Directions for this task = With the material below, print exactly the lines between the line holding "(** [DailyReportWithDetails]: the" and the line holding "Definition required_keys : list", inclusive. Add nothing else.

The data =
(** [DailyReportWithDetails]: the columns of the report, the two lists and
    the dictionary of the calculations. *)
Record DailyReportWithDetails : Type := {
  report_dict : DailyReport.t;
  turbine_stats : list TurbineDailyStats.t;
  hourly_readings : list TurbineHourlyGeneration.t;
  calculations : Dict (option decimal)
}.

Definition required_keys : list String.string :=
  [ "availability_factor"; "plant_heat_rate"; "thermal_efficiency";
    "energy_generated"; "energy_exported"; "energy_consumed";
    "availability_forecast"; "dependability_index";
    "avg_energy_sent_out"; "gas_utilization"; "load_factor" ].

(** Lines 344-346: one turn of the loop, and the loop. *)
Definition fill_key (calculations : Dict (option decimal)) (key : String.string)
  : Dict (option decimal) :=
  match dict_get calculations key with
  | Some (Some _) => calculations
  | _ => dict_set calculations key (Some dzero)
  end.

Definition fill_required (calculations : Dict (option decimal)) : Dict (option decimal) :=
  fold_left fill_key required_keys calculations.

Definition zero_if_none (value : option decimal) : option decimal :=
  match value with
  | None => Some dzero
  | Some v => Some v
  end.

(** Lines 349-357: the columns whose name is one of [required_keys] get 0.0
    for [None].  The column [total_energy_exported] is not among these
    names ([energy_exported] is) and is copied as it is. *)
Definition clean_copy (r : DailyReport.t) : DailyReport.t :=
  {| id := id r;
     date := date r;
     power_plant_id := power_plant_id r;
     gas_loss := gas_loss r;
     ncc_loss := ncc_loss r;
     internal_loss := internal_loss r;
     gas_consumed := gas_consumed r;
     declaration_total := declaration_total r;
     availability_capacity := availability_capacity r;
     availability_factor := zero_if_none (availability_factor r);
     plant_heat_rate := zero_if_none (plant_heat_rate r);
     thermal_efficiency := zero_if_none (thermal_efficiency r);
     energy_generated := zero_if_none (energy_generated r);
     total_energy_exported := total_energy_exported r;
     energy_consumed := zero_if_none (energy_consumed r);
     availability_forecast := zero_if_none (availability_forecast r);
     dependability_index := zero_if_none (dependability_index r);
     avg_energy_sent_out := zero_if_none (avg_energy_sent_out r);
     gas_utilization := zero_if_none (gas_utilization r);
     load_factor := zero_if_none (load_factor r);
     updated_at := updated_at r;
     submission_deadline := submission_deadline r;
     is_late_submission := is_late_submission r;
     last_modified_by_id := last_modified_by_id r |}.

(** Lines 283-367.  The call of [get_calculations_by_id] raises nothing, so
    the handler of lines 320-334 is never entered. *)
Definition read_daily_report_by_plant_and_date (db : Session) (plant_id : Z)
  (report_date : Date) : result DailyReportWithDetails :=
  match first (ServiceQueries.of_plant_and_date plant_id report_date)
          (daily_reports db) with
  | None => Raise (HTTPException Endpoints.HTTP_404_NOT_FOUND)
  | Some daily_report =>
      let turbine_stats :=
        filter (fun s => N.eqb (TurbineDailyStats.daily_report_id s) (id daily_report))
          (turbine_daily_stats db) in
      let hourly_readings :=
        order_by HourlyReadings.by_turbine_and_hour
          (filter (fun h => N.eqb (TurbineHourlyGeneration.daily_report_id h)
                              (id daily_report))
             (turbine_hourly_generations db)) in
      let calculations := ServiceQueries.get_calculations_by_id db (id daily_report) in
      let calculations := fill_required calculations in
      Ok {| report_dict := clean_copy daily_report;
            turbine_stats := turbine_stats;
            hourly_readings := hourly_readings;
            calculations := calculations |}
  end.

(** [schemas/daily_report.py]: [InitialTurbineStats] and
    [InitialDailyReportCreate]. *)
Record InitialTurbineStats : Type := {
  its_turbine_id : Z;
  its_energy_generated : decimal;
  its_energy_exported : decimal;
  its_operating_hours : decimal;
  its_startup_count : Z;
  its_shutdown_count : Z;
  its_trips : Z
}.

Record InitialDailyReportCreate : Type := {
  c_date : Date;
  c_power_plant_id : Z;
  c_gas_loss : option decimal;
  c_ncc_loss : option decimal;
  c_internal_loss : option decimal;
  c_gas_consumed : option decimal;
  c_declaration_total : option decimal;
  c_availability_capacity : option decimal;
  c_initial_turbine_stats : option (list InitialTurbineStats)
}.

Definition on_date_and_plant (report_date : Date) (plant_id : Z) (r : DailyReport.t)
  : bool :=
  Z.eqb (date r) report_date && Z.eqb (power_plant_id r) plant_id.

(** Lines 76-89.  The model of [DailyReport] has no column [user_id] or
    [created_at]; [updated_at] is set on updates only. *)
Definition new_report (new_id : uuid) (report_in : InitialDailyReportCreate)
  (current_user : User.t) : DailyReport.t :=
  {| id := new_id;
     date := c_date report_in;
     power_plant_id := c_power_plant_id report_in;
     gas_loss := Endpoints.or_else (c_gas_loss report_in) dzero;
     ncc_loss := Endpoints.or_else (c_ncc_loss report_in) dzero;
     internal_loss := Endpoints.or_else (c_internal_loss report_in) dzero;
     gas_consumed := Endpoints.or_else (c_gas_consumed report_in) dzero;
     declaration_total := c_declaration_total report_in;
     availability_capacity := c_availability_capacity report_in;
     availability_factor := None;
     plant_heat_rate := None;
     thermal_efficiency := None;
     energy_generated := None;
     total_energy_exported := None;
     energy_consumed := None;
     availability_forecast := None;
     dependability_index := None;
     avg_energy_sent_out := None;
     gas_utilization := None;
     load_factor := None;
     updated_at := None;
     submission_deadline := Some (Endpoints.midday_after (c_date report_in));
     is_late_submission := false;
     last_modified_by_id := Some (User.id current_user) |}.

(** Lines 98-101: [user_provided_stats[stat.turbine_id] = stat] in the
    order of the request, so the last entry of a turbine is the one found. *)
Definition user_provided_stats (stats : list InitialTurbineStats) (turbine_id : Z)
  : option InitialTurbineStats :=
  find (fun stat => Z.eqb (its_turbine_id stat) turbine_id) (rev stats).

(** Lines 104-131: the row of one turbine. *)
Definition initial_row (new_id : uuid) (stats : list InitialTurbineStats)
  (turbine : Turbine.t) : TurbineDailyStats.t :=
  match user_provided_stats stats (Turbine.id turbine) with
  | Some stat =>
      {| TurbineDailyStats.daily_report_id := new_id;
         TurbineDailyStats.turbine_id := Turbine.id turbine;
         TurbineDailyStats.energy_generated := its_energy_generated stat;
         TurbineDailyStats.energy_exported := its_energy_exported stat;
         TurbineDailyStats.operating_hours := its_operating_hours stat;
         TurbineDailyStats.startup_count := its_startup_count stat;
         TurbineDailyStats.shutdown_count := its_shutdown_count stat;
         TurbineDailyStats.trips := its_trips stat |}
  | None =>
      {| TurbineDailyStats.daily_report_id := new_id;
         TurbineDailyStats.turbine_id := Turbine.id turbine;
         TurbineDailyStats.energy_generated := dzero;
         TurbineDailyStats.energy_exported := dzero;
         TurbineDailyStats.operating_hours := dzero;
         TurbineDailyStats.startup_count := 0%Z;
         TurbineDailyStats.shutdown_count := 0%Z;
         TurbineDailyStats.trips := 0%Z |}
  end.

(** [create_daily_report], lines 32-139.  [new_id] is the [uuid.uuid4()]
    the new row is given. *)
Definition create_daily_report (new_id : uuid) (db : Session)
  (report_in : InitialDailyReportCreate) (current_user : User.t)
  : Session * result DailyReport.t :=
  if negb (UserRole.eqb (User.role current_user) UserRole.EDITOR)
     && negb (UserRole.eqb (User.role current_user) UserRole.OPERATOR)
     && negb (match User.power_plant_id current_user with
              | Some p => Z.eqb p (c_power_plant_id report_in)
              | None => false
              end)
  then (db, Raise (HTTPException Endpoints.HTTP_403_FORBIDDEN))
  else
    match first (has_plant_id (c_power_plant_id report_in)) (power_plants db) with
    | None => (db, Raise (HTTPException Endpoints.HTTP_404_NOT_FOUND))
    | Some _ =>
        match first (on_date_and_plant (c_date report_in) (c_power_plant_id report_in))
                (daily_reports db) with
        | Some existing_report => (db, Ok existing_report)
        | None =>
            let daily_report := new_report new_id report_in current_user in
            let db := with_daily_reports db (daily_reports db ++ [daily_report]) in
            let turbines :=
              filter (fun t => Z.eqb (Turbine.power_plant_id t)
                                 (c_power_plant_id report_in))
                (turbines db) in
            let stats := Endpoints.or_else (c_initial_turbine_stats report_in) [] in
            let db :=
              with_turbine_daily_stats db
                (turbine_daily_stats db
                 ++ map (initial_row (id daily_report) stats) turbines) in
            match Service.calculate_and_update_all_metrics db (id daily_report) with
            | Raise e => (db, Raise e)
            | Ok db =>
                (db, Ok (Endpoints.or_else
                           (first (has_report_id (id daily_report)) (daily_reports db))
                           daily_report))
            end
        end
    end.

==

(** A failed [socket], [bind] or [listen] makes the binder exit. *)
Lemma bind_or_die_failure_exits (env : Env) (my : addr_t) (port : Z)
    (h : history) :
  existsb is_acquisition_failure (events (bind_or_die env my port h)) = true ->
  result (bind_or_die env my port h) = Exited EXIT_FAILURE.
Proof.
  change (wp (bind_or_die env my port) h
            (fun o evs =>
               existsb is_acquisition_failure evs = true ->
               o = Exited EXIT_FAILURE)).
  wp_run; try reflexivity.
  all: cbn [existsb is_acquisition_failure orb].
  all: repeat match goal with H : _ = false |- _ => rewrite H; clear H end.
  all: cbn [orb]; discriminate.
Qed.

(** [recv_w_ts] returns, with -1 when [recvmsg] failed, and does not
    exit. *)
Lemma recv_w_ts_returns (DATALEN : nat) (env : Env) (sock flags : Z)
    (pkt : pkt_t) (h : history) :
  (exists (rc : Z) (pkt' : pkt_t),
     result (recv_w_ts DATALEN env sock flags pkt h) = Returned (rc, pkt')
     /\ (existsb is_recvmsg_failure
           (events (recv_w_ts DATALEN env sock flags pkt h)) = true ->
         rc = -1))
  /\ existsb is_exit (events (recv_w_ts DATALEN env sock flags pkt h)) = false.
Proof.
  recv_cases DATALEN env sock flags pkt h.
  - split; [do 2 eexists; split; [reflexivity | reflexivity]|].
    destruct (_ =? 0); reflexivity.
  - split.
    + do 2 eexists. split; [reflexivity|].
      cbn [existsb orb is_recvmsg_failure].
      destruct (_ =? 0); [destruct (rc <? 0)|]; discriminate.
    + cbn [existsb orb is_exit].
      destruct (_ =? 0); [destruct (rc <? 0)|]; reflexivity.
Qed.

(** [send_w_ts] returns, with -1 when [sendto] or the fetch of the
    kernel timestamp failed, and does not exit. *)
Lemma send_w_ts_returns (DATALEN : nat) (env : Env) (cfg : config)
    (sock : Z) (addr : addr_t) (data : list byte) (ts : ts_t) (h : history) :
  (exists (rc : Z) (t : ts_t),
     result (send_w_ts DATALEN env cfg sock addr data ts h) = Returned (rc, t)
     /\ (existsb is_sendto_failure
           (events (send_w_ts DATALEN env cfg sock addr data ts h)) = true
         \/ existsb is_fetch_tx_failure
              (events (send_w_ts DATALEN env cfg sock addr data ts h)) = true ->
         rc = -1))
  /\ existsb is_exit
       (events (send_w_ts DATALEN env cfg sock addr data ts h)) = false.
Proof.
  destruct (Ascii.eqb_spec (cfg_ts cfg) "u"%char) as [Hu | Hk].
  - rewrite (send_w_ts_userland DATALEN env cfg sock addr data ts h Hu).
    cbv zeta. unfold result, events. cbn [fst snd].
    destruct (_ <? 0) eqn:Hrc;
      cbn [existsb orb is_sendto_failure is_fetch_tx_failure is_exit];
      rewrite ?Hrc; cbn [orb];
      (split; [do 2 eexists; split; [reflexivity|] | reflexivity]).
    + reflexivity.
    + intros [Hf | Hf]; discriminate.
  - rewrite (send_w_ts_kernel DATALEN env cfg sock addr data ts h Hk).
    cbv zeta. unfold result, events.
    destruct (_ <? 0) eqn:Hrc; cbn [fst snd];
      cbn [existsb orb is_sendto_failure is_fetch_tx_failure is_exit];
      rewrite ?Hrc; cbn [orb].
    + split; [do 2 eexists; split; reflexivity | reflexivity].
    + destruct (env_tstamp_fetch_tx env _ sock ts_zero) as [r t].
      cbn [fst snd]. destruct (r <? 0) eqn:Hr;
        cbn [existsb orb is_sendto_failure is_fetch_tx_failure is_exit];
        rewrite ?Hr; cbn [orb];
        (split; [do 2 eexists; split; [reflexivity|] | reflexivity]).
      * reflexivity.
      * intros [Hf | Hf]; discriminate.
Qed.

--

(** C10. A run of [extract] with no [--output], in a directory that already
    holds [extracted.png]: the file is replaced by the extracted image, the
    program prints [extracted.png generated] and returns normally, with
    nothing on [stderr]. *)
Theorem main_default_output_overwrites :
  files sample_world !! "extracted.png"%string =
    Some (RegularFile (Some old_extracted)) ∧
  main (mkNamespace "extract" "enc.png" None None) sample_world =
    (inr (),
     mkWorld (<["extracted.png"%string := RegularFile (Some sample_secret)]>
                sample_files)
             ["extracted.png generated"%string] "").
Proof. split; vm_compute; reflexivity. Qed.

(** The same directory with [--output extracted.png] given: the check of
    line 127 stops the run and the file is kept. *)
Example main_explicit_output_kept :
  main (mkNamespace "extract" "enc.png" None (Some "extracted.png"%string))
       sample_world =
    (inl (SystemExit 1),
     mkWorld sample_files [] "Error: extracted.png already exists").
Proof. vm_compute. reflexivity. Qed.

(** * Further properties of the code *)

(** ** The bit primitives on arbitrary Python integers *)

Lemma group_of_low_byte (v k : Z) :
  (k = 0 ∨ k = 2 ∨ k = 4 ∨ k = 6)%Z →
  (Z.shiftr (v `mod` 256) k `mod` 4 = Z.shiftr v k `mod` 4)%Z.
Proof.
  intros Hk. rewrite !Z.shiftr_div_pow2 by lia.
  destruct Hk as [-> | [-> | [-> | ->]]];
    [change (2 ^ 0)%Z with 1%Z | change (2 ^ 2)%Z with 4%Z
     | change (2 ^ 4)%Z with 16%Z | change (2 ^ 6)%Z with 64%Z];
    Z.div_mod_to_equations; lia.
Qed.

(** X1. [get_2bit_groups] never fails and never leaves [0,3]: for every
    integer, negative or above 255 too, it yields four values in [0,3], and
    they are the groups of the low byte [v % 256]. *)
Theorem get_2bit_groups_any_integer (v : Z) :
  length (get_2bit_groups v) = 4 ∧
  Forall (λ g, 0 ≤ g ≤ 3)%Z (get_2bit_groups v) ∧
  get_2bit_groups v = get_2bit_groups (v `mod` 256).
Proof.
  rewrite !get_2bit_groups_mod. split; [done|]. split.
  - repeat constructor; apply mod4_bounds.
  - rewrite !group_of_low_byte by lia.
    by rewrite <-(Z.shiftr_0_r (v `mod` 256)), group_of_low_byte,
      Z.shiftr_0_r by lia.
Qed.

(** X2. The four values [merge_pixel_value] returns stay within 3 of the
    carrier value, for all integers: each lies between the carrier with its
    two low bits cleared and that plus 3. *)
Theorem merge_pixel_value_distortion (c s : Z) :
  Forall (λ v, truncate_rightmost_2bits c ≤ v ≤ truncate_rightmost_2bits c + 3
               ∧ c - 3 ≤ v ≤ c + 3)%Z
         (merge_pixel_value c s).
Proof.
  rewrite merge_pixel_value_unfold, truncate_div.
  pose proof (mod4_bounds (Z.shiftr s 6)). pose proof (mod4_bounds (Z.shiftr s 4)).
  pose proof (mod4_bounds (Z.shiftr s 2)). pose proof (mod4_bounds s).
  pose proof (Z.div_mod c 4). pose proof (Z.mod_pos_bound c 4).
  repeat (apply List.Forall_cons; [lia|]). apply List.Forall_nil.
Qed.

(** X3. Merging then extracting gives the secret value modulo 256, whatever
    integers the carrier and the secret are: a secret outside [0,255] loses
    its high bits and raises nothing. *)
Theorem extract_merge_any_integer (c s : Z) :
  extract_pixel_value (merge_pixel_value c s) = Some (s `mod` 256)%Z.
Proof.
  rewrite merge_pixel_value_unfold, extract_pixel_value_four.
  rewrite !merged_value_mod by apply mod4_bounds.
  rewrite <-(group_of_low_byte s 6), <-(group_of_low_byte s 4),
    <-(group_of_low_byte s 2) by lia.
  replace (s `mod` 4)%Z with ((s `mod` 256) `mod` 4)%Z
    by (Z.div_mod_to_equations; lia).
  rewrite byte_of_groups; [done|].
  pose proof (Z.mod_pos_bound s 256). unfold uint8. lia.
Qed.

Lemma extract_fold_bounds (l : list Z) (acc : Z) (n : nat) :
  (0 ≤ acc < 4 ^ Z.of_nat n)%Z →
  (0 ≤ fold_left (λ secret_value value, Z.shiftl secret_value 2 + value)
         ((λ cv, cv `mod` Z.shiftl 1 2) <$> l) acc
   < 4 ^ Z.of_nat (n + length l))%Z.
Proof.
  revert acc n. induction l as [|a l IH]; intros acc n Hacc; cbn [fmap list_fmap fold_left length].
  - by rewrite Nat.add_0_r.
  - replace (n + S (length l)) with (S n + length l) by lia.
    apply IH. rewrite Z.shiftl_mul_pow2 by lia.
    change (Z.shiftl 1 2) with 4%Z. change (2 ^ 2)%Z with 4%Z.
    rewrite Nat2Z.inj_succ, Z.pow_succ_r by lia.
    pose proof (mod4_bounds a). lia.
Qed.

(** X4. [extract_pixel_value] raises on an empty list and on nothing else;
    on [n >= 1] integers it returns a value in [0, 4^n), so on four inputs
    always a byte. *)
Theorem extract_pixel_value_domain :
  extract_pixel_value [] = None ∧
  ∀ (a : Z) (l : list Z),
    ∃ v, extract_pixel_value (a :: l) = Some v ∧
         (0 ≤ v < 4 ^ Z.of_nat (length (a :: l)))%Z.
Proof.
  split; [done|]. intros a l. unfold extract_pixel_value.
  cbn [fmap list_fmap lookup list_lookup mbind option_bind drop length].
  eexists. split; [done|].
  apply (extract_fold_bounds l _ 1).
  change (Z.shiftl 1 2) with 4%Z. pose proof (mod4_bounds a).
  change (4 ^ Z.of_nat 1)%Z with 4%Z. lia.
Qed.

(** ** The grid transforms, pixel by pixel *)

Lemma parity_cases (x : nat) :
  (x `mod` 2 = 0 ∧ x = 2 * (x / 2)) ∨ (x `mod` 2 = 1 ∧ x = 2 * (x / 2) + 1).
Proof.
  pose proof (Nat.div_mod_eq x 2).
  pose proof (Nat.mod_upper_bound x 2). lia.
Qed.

Written response =
(** [DailyReportWithDetails]: the columns of the report, the two lists and
    the dictionary of the calculations. *)
Record DailyReportWithDetails : Type := {
  report_dict : DailyReport.t;
  turbine_stats : list TurbineDailyStats.t;
  hourly_readings : list TurbineHourlyGeneration.t;
  calculations : Dict (option decimal)
}.

Definition required_keys : list String.string :=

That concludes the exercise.